Evaluation bias occurs when the data being used for testing the model does not represent the real-world distribution, leading to incorrect assumptions about the quality of the model itself.
This is closely linked with data bias, because evaluation data is usually randomly sampled from the selected dataset before training using a pre-determined split (for example, 70% for training and 30% for evaluation). This would mean that if the original data selected was biased (whether intentionally or not), evaluation bias would also likely be present.
Imagine the scenario where a model has been trained on a truly representative data set – great! This means the model should have learnt real-life patterns and regularities and not been influenced by a poorly selected range of data. Now, time to evaluate the performance of it. Model metrics such as RMSE (Root Mean Square Error), Accuracy, Precision, Recall and F1 score could be used to get a quick idea of how the model is performing using a sample of the original data. However, this does not guarantee that features where bias can cause real problems are being properly evaluated.
For example, using the bank loan default scenario – we have a model that has been trained with a dataset as close as possible to perfect. Each age range is represented in the same proportion as it is in the overall landscape of loans taken out. But when it comes to evaluation, the randomised sample that has been taken does not represent this distribution anymore.
This means that the metric generated is biased more towards those ranges with a higher presence in the data. For example, the model has a high recall score so it is particularly good at predicting which customers will default; however, the evaluation data is heavily weighted towards over 50s. This does not really tell us much about how good it is for the other age ranges.
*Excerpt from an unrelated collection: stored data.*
(* ===== verification/App.v ===== *)
(** * The [Calendar] component: state, handlers and persistence

    [Calendar] (src/src/App.jsx) keeps four [useState] hooks
    ([currentDate], [selectedDate], [memo], [memos]); the [localStorage]
    entry ['memos'] is part of the modelled state ([stored]).  Each user
    event runs one handler to completion; React applies the state updates
    of a handler in order and then runs the effect of lines 19-21, which
    serialises [memos] whenever a handler gave it a new identity (only
    [handleSaveMemo] and [handleDeleteMemo] do).

    An event is possible only when the rendered page offers it: the month
    buttons always, a date cell when its key is in the grid, the editor
    (textarea and save button) when [selectedDate] is truthy, the viewer
    (edit and delete buttons) when the selected date has a truthy memo.
    [dispatch] combines these guards with the handlers and the effect;
    [mount] is the state after mounting with a given stored entry (both
    effects), and [reachable s0] is the closure of [dispatch] from a start
    state [s0]: a session is a run from a state [mount] produced.

    [currentDate] is kept as a time value without [TimeClip]; the month
    buttons make it an Invalid Date only past September 275760, which
    [DateRange] models with the clipping and relates to this state.  The
    grid the guards read is the clipped [Grid.renderCalendar]. *)

From Stdlib Require Import ZArith Lia List Bool.
From Stdlib Require String.
Import String.StringSyntax.
From S2P Require Import Prelude JsString JsDate DateFacts MemoStore Json JsonParse Grid.
Import ListNotations JsDate DateFacts Grid.

Delimit Scope string_scope with string.
Open Scope Z_scope.

Module App.

(** The hooks of [Calendar] and the persisted entry. *)
Record state := mk_state {
  currentDate : Z;
  selectedDate : option jsstr;
  memo : jsstr;
  memos : JsObject.t;
  stored : option jsstr
}.

(** The user events the rendered page can emit. *)
Inductive event :=
| PreviousMonth
| NextMonth
| DateClick (date : jsstr)
| MemoChange (value : jsstr)
| SaveMemo
| EditMemo
| DeleteMemo.

Section Component.

Variable tz : Z.

(** [ToPropertyKey(selectedDate)]: [null] becomes the key ["null"]. *)
Definition property_key (sel : option jsstr) : jsstr :=
  match sel with
  | Some k => k
  | None => JsString.of_ascii "null"
  end.

Definition handlePreviousMonth (s : state) : state :=
  let newDate := new_date tz (getFullYear tz (currentDate s)) (getMonth tz (currentDate s) - 1) 1 in
  mk_state newDate (selectedDate s) (memo s) (memos s) (stored s).

Definition handleNextMonth (s : state) : state :=
  let newDate := new_date tz (getFullYear tz (currentDate s)) (getMonth tz (currentDate s) + 1) 1 in
  mk_state newDate (selectedDate s) (memo s) (memos s) (stored s).

(** [setSelectedDate(prev => prev === date ? null : date)]. *)
Definition handleDateClick (date : jsstr) (s : state) : state :=
  let sel := if strict_eq_opt (selectedDate s) date then None else Some date in
  mk_state (currentDate s) sel (memo s) (memos s) (stored s).

Definition handleMemoChange (value : jsstr) (s : state) : state :=
  mk_state (currentDate s) (selectedDate s) value (memos s) (stored s).

(** [setMemos(prev => ({ ...prev, [selectedDate]: memo })); setMemo('')]. *)
Definition handleSaveMemo (s : state) : state :=
  let newMemos := JsObject.set (JsObject.spread (memos s)) (property_key (selectedDate s)) (memo s) in
  mk_state (currentDate s) (selectedDate s) [] newMemos (stored s).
To really understand whether the model is performing well for all the age ranges, it is essential to evaluate each range distinctly. For example, before training the model, evaluation datasets could be extracted for each of the distinct ranges whilst still maintaining a good distribution of data for training. This would then allow for separate evaluation of each of the age ranges. By carrying out the evaluation stage this way, it is easy to see how the model performs for each range which helps to quickly identify if it is systemically making wrong predictions for people of a particular age.
To use ML responsibly, understanding bias is key
Bias can cause real problems within Machine Learning; it is crucially important that steps are taken to avoid it wherever possible. The ramifications of using an unfair model can range anywhere from poor business decisions being made due to missed opportunities or incorrect predictions, all the way to breaches of law if it is determined that the ML model is discriminatory towards protected characteristics of individuals or groups.
There are ways to reduce the risk of, and subsequently detect bias in models which should aid in preventing an unfair model making its way into use. A thorough understanding of the types of bias that may occur and what steps can be taken to mitigate them is essential.
Machine Learning models are incredibly powerful tools for optimising processes and providing insights into your data – however, if trained with unrepresentative data, they can do more harm than good. As the saying goes: garbage in, garbage out!